INTERNAL WAVES AS DRIVERS OF CHEMICAL CHANGE IN THE BELHURST CASTLE HOLE IN SENECA LAKE, NY

Seneca Lake, a freshwater lake, occupies a N-S trending basin with a maximum depth of 188 m. Wing et al. (1995) characterized waters from the Belhurst Castle Hole, a local topographic depression. They found waters with conductivities up to two times that of lake water and interstitial waters yielded brackish chemistries. The maximum depth of the hole is 60.5 m and the morphology of the depression prevents water from mixing below the sill depth of 46 m. The ponding of waters below the sill was thought to be transient, as it was hypothesized that internal waves and seiches reaching 46 m and deeper flushed out the hole on a periodic basis. To test these findings, we systematically sampled waters above and into the hole to document changes in conductivity and major ion chemistry from April – August 2017. CTD casts and meter-scale water sampling found conductivities up to three times that of surface lake water in the deepest waters.
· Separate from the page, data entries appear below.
(* ===== verification/GraphPool.v ===== *)
(** * A round of a graph in the thread pool (dvp_kgraph.c over threadpool.c)

    [DVP_KernelGraph_Process] gives the sections of a round to an idle pool
    and waits.  The pool has room for them, so the round is the sections'
    workers in some order: the argument [sched] of the model of
    [DVP_KernelGraph_Process] is what the pool delivers. *)
From Stdlib Require Import Permutation.
From S2P Require Import Prelude Ring Queue QueueProperties ThreadPool ThreadPoolFacts ThreadPoolProperties.
From S2P Require Import DvpTypes KernelGraphManager KernelGraphBoss KernelGraph GraphProcess ThreadPoolProperties.
From S2P Require Import GraphProperties.


(** ** One client on an idle pool *)

Section Alone.
Context {E : Type} (function : nat -> list Z -> E -> E).
Context (n : nat) (sz cap : Z) (its : list (list Z)) (e0 : E).
Context (Hcap : 0 < cap) (Hn : (0 < n)%nat) (Hbig : Z.of_nat n * (cap + 1) < 2 ^ 31 - 1).
Context (Hlens : Forall (Forall (fun it => Z.of_nat (length it) = sz)) [its]).
Context (Hroom : Z.of_nat (length its) <= Z.of_nat n * cap).
Abbreviation inv := (tp_inv function n sz cap [its] e0).
Implicit Types (st : tp_state E) (p : threadpool_t).

(** How many of [j] items dealt in turn come to worker [i]. *)
Definition quota (j i : Z) : Z := (j + Z.of_nat n - 1 - i) / Z.of_nat n.

Definition all_written (x : pool_client) : Prop :=
  match x with
  | ToIssue _ => True
  | Issuing acc todo _ w => acc ++ todo = its /\ (w = true \/ acc = [])
  | Completing acc w | Left acc w => acc = its /\ (w = true \/ its = [])
  end.
Record alone_ok (st : tp_state E) : Prop := {
  al_client : exists x, tp_clients st = [x] /\ all_written x;
  al_next : nextWorkerIndex (tp_pool st) = Z.of_nat (length (flat_map acc_of (tp_clients st))) mod Z.of_nat n;
  al_quota : forall (i : nat) w, workers (tp_pool st) !! i = Some w ->
    msgCount (w_queue w) <= quota (Z.of_nat (length (flat_map acc_of (tp_clients st)))) (Z.of_nat i) }.

Lemma quota_mono j i : quota j i <= quota (j + 1) i.
Proof. apply Z.div_le_mono; lia. Qed.
Lemma quota_turn j : 0 <= j -> quota j (j mod Z.of_nat n) = j / Z.of_nat n /\ quota (j + 1) (j mod Z.of_nat n) = j / Z.of_nat n + 1.
Proof.
  intros Hj. unfold quota. pose proof (Z.div_mod j (Z.of_nat n)). pose proof (Z.mod_pos_bound j (Z.of_nat n)).
  split; symmetry; [apply (Z.div_unique _ _ _ (Z.of_nat n - 1))|apply (Z.div_unique _ _ _ 0)]; lia.
Qed.

(** A worker moves without getting items. *)
Lemma alone_worker st p' d e log (i : nat) w w' : alone_ok st -> workers (tp_pool st) !! i = Some w ->
  workers p' = <[i := w']> (workers (tp_pool st)) -> nextWorkerIndex p' = nextWorkerIndex (tp_pool st) ->
  msgCount (w_queue w') <= msgCount (w_queue w) -> alone_ok (mkTP p' (tp_clients st) d e log).
Proof.
  intros [Hx Hnx Hq] Hw Hw' Hp' Hc. split; cbn; [done|congruence|]. intros j v Hv. rewrite Hw' in Hv.
  apply list_lookup_insert_Some in Hv as [(<- & -> & _)|[Hne Hv]]; [|by apply Hq]. specialize (Hq _ _ Hw). lia.
Qed.

Lemma alone_client st p' d e log x y : alone_ok st -> tp_clients st = [x] -> acc_of y = acc_of x -> all_written y ->
  workers p' = workers (tp_pool st) -> nextWorkerIndex p' = nextWorkerIndex (tp_pool st) ->
  alone_ok (mkTP p' [y] d e log).
Proof.
  intros [_ Hnx Hq] Hx Ha Hy Hw Hp'. rewrite Hx in *. cbn [flat_map] in *. split; cbn; [by exists y|congruence|].
  rewrite Hw, Ha. done.
Qed.

Lemma one_client {A} (x y z : A) (c : nat) : [x] !! c = Some y -> c = 0%nat /\ x = y /\ <[c := z]> [x] = [z].
Proof. destruct c as [|c]; [by intros [= ->]|done]. Qed.

Lemma alone_try p d e log acc item todo k w wrote p' :
  inv (mkTP p [Issuing acc (item :: todo) k w] d e log) -> alone_ok (mkTP p [Issuing acc (item :: todo) k w] d e log) ->
  issue_try item p = Done (wrote, p') ->
  alone_ok (mkTP p' [tried wrote (numWorkers p) acc item todo k] d e log).
Proof.
  intros Hinv [(x & [= <-] & Hx & _) Hnx Hq] Hp.
  pose proof (offered function n sz cap [its] e0 Hlens _ _ _ _ _ 0 _ _ _ _ _ Hinv eq_refl) as Hlen.
  pose proof Hinv as [[mss Hf] Hs Hsh Has Ht Hr]. cbn [tp_pool tp_clients tp_log tp_destroy] in *.
  destruct (not_torn _ _ _ 0 _ Ht eq_refl eq_refl) as [-> Hpop].
  destruct (try_spec n sz cap Hcap Hbig _ _ _ _ 0 _ _ _ _ _ Hf Hsh Hpop Hlen eq_refl)
    as (wr & p1 & msgs & He & _ & _ & Hsh' & Hnext & _ & Hm & Hwr & Hf').
  rewrite He in Hp. injection Hp as <- <-. cbn [flat_map acc_of] in Hnx, Hq. rewrite app_nil_r in Hnx, Hq.
  set (j := Z.of_nat (length acc)) in *. destruct (quota_turn j ltac:(lia)) as [Hq0 Hq1].
  pose proof (Z.mod_pos_bound j (Z.of_nat n) ltac:(lia)) as Hjn.
  assert (j < Z.of_nat (length its)) as Hj by (rewrite <- Hx, length_app; cbn [length]; lia).
  assert (forall (i : nat) v k, workers p !! i = Some v -> mss !! i = Some k -> Z.of_nat (length k) <= quota j (Z.of_nat i)) as Hold.
  { intros i v k' Hv Hk. destruct (flow_at _ _ _ _ _ _ _ _ Hf Hv) as (k2 & Hk2 & Hok). rewrite Hk in Hk2. injection Hk2 as <-.
    rewrite <- (h_count _ _ (wk_holds _ _ _ _ Hok)). by apply Hq. }
  destruct Hsh as (HnW & HlW & _). destruct (lookup_lt_is_Some_2 (workers p) (Z.to_nat (nextWorkerIndex p))) as (wk & Hwk); [lia|].
  assert (wr = true) as ->.
  { rewrite Hwr. apply Z.ltb_lt. specialize (Hold _ _ _ Hwk Hm). rewrite Z2Nat.id, Hnx, Hq0 in Hold by lia.
    enough (j / Z.of_nat n < cap) by lia. apply Z.div_lt_upper_bound; lia. }
  cbv iota in Hf'. cbn [tried] in *. split; cbn [tp_clients tp_pool flat_map acc_of].
  - eexists. split; [done|]. cbn. rewrite <- app_assoc. split; [done|by left].
  - rewrite app_nil_r, length_app. cbn [length]. rewrite Hnext, Hnx, Zplus_mod_idemp_l. f_equal. lia.
  - rewrite app_nil_r, length_app. cbn [length]. replace (Z.of_nat (length acc + 1)) with (j + 1) by lia.
    intros i v Hv. destruct (flow_at _ _ _ _ _ _ _ _ Hf' Hv) as (k2 & Hk2 & Hok). rewrite (h_count _ _ (wk_holds _ _ _ _ Hok)).
    pose proof (lookup_lt_Some _ _ _ Hv) as Hi. destruct Hsh' as (_ & Hl' & _).
    destruct (lookup_lt_is_Some_2 (workers p) i) as (v0 & Hv0); [lia|].
    apply list_lookup_insert_Some in Hk2 as [(<- & <- & _)|[Hne Hk2]].
    + specialize (Hold _ _ _ Hwk Hm). rewrite Z2Nat.id, Hnx in Hold by lia. rewrite Z2Nat.id, Hnx, length_app by lia. cbn [length]. lia.
    + specialize (Hold _ _ _ Hv0 Hk2). pose proof (quota_mono j (Z.of_nat i)). lia.
Qed.
Lemma alone_step st st' : tp_step function st st' -> inv st -> alone_ok st -> alone_ok st'.
Proof.
  intros Hst Hinv Hal. pose proof Hinv as [[mss Hf] _ _ Has _ _]. pose proof (al_client _ Hal) as (x & Hx & Hw).
  destruct Hst; cbn [tp_clients tp_pool tp_log] in Hf, Hx, Has; subst cs;
    try (apply (one_client _ _ (ToIssue [])) in H as (-> & -> & _)).
  - cbn [list_insert insert]. apply (alone_client _ _ _ _ _ _ _ Hal eq_refl); try done. cbn.
    apply Forall2_cons_1 in Has as [Hok _]. cbn in Hok. by split; [|right].
  - cbn [list_insert insert]. by eapply alone_try.
  - cbn [list_insert insert]. apply (alone_client _ _ _ _ _ _ _ Hal eq_refl); try done. cbn in *.
    rewrite app_nil_r in Hw. destruct Hw as [-> [->| ->]]; split; auto.
  - cbn [list_insert insert]. by apply (alone_client _ _ _ _ _ _ _ Hal eq_refl).
  - by eapply (alone_worker _ _ _ _ _ _ _ _ Hal H).
  - destruct (flow_at _ _ _ _ _ _ _ _ Hf H) as (msgs & Hm & Hok).
    destruct (worker_reads _ _ _ _ Hok H0) as (w1 & Hw1 & Hd & _). rewrite Hw1 in H1. injection H1 as <-.
    eapply (alone_worker _ _ _ _ _ _ _ _ Hal H); try done. rewrite (h_count _ _ (wk_holds _ _ _ _ Hok)).
    destruct Hd as [[_ Hok']|(msg & msgs' & -> & _ & _ & Hok')]; rewrite (h_count _ _ (wk_holds _ _ _ _ Hok')); cbn [length]; lia.
  - by eapply (alone_worker _ _ _ _ _ _ _ _ Hal H).
  - eapply (alone_worker _ _ _ _ _ _ _ (with_at Reading w) Hal H); [| |done]; unfold item_done; cbn;
      by destruct (s32 (numCurrentItems p - 1) <=? 0).
  - by destruct Hal; split.
  - by eapply (alone_worker _ _ _ _ _ _ _ _ Hal H).
  - by destruct Hal; split.
Qed.

Lemma alone_reachable st st' : rtc (tp_step function) st st' -> inv st -> alone_ok st -> alone_ok st'.
Proof.
  induction 1 as [|st1 st2 st3 Hs _ IH]; [done|]. intros Hinv Hal. apply IH; [|by eapply alone_step].
  by apply (tp_step_inv function n sz cap [its] e0 Hcap Hbig Hlens _ _ Hs).
Qed.
End Alone.

Lemma alone_start {E} n sz cap its (e0 : E) p0 : pool_for n sz cap [its] p0 ->
  alone_ok n its (tp_start p0 [its] e0).
Proof.
  intros Hp. destruct (start_pool n sz cap [its] p0 Hp) as (q & Hh & _ & _ & _ & _ & _ & ->).
  destruct Hp as [_ [Hn _] _ _]. split; cbn.
  - by exists (ToIssue its).
  - done.
  - intros i w Hi. apply lookup_replicate in Hi as [-> Hi]. cbn. rewrite (h_count _ _ Hh). cbn.
    apply Z.div_pos; lia.
Qed.

(** A client alone on an idle pool with room for its items comes back with
    all of them done. *)
Lemma alone_done {E} (function : nat -> list Z -> E -> E) n sz cap its e0 p0 st acc w :
  pool_for n sz cap [its] p0 -> Z.of_nat (length its) <= Z.of_nat n * cap ->
  rtc (tp_step function) (tp_start p0 [its] e0) st -> tp_clients st = [Left acc w] ->
  (its <> [] -> w = true) /\ (tp_log st).*2 ≡ₚ its /\
  tp_env st = foldl (fun e x => function x.1 x.2 e) e0 (tp_log st).
Proof.
  intros Hp Hroom Hr Hc. pose proof Hp as [(_ & Hcap & _) [Hn Hb] Hl _].
  pose proof (tp_start_inv function n sz cap [its] e0 p0 Hp) as Hinv0.
  pose proof (alone_reachable function n sz cap its e0 Hcap Hn Hb Hl Hroom _ _ Hr Hinv0 (alone_start n sz cap its e0 p0 Hp)) as Hal.
  pose proof (tp_reachable_inv function n sz cap [its] e0 p0 Hp st Hr) as Hinv.
  destruct (al_client _ _ _ Hal) as (x & Hx & Hw). rewrite Hc in Hx. injection Hx as <-. cbn in Hw. destruct Hw as [-> Hw].
  split_and!; [by intros; destruct Hw| |apply Hinv].
  assert (set (completed (tp_pool st)) = true) as Hset.
  { apply (all_left_set function n sz cap [its] e0 st Hinv); rewrite Hc; [by constructor|done]. }
  pose proof (completed_all function n sz cap [its] e0 p0 Hp st Hinv Hset) as Hperm. rewrite Hc in Hperm. cbn in Hperm.
  by rewrite app_nil_r in Hperm.
Qed.

(** ** The schedule of a round *)

(** A reordering of a list is a schedule of its positions. *)
Lemma schedule_of {A} (l k : list A) : k ≡ₚ l ->
  exists sched, sched ≡ₚ seq 0 (length l) /\ mapM (fun g => l !! g) sched = Some k.
Proof.
  intros Hp. apply Permutation_inj in Hp as [Hlen (f & Hinj & Hf)]. exists (f <$> seq 0 (length l)). split.
  - symmetry. apply submseteq_length_Permutation; [|by rewrite length_fmap].
    apply NoDup_submseteq; [apply NoDup_seq|]. intros x Hx. apply elem_of_seq in Hx.
    assert (f <$> seq 0 (length l) ⊆+ seq 0 (length l)) as Hsub.
    { apply NoDup_submseteq; [by apply NoDup_fmap_2; [|apply NoDup_seq]|]. intros y (z & -> & Hz)%list_elem_of_fmap.
      apply elem_of_seq in Hz. apply elem_of_seq. split; [lia|].
      destruct (lookup_lt_is_Some_2 k z) as (a & Ha); [lia|]. rewrite Hf in Ha. apply lookup_lt_Some in Ha. lia. }
    apply submseteq_length_Permutation in Hsub; [|by rewrite length_fmap]. rewrite Hsub. apply elem_of_seq. lia.
  - apply mapM_Some. apply Forall2_fmap_l. rewrite <- Hlen. apply Forall2_same_length_lookup_2; [by rewrite length_seq|].
    intros i x y Hx Hy. apply lookup_seq in Hx as [-> Hi]. cbn in *. by rewrite <- Hf.
Qed.

(** ** Properties *)


(** ** Witness: the first round of the sample graph *)

Definition collector_pool : threadpool_t :=
  match threadpool_create MAX_SECTIONS MAX_QUEUE_DEPTH 1 with
  | Some p => p
  | None => mkThreadpool 0 [] 0 0 true (event_init false)
  end.
Definition section_worker (_ : nat) (item : list Z) (e : outcome (graph_state BossProperties.Sample.world)) :=
  e ≫= fun g => dvp_kernelgraph_worker 1 Z.of_nat true g (default 0 (head item)).
Lemma collector_pool_for : pool_for 4 1 MAX_QUEUE_DEPTH [(fun s => [s]) <$> [0; 1]] collector_pool.
Proof. split; [by vm_compute|by vm_compute; split; [lia|]|by repeat constructor|reflexivity]. Qed.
Conductivity decreased from >2100 µS/cm at 59 m to ~730 µS/cm at 46 m and to 645 µS/cm at the surface. The pH of bottom waters ranged from 7.8 – 8.1 compared to 8.3 – 8.9 for surface waters. Temperatures increased from 8.8° at 59 m to 9.2° at 46 m and to 10.1° – 25°C at the surface. While measured parameters (e.g., conductivity, pH and temperature) did vary, we did not document a flushing event whereby conductivity was lowered to that of open lake waters (630 – 730 µS/cm). Bathythermograph and wind velocities were compiled from the Seneca Lake monitoring buoy and compared to samplings and CTD casts to document whether internal waves were driving the variation in chemistries. Southerly wind velocity vectors compiled over the sampling period identified disruptions to the temperature structure at depth (30 – 50 m) in Seneca Lake that could not be accounted for by fetch and depth limited waves. Water sampling that occurred after surge activity with temperature disruptions > 46 m depth were found to have lower conductivities than samplings with shallower disruptions. This finding supports the idea that the chemistry of ponded waters in topographic lows in lakes can be disrupted by internal waves. In addition, samplings after heavy rain events (>25 mm) were also found to have lower conductivities suggesting the possibility of sublacustrine springs associated with the Belhurst Castle Hole.